**What the task requires:**
Go to the line containing "(** A run and" in the records below and print it and every following line exactly, on through the line containing "(now, e) :: es' =>", then stop.

========================================================================

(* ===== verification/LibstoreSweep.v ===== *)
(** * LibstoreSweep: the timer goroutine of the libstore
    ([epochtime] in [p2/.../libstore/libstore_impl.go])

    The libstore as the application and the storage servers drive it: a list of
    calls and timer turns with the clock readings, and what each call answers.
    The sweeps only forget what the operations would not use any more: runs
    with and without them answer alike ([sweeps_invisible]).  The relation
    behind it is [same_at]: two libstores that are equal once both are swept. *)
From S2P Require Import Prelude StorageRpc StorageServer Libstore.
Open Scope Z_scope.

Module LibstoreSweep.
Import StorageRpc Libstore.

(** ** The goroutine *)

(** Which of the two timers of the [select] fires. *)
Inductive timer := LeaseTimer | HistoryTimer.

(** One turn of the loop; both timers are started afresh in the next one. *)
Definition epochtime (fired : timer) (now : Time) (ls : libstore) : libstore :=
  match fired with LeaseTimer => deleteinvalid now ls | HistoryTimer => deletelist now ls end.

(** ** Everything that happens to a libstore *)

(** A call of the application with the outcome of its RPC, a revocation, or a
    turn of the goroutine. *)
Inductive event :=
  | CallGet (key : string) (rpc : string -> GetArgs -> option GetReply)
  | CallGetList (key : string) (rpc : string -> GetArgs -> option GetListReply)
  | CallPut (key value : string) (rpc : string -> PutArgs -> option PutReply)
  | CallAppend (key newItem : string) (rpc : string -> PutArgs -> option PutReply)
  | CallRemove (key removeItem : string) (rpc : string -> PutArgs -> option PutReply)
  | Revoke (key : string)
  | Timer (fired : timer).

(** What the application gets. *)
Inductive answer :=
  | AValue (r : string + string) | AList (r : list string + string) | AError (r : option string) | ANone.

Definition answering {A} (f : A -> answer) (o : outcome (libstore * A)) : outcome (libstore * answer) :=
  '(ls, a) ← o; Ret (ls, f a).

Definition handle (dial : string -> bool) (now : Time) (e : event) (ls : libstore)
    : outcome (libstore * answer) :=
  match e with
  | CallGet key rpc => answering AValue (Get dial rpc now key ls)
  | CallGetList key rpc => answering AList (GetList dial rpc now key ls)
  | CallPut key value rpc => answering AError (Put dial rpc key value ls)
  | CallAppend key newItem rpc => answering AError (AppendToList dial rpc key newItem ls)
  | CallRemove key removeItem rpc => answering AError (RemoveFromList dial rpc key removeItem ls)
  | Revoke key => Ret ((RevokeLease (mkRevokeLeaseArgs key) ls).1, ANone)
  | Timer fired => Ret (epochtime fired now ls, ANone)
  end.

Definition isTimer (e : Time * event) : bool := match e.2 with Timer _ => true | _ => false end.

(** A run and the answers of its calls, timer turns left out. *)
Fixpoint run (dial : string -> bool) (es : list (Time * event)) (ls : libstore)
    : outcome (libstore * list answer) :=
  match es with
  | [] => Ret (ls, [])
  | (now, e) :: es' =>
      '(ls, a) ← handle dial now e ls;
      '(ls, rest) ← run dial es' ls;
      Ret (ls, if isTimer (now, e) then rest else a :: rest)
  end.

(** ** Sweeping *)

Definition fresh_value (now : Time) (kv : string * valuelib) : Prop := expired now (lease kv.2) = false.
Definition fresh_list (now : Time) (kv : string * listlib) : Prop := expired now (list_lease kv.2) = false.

========================================================================

**Response for this exercise:**
(** A run and the answers of its calls, timer turns left out. *)
Fixpoint run (dial : string -> bool) (es : list (Time * event)) (ls : libstore)
    : outcome (libstore * list answer) :=
  match es with
  | [] => Ret (ls, [])
  | (now, e) :: es' =>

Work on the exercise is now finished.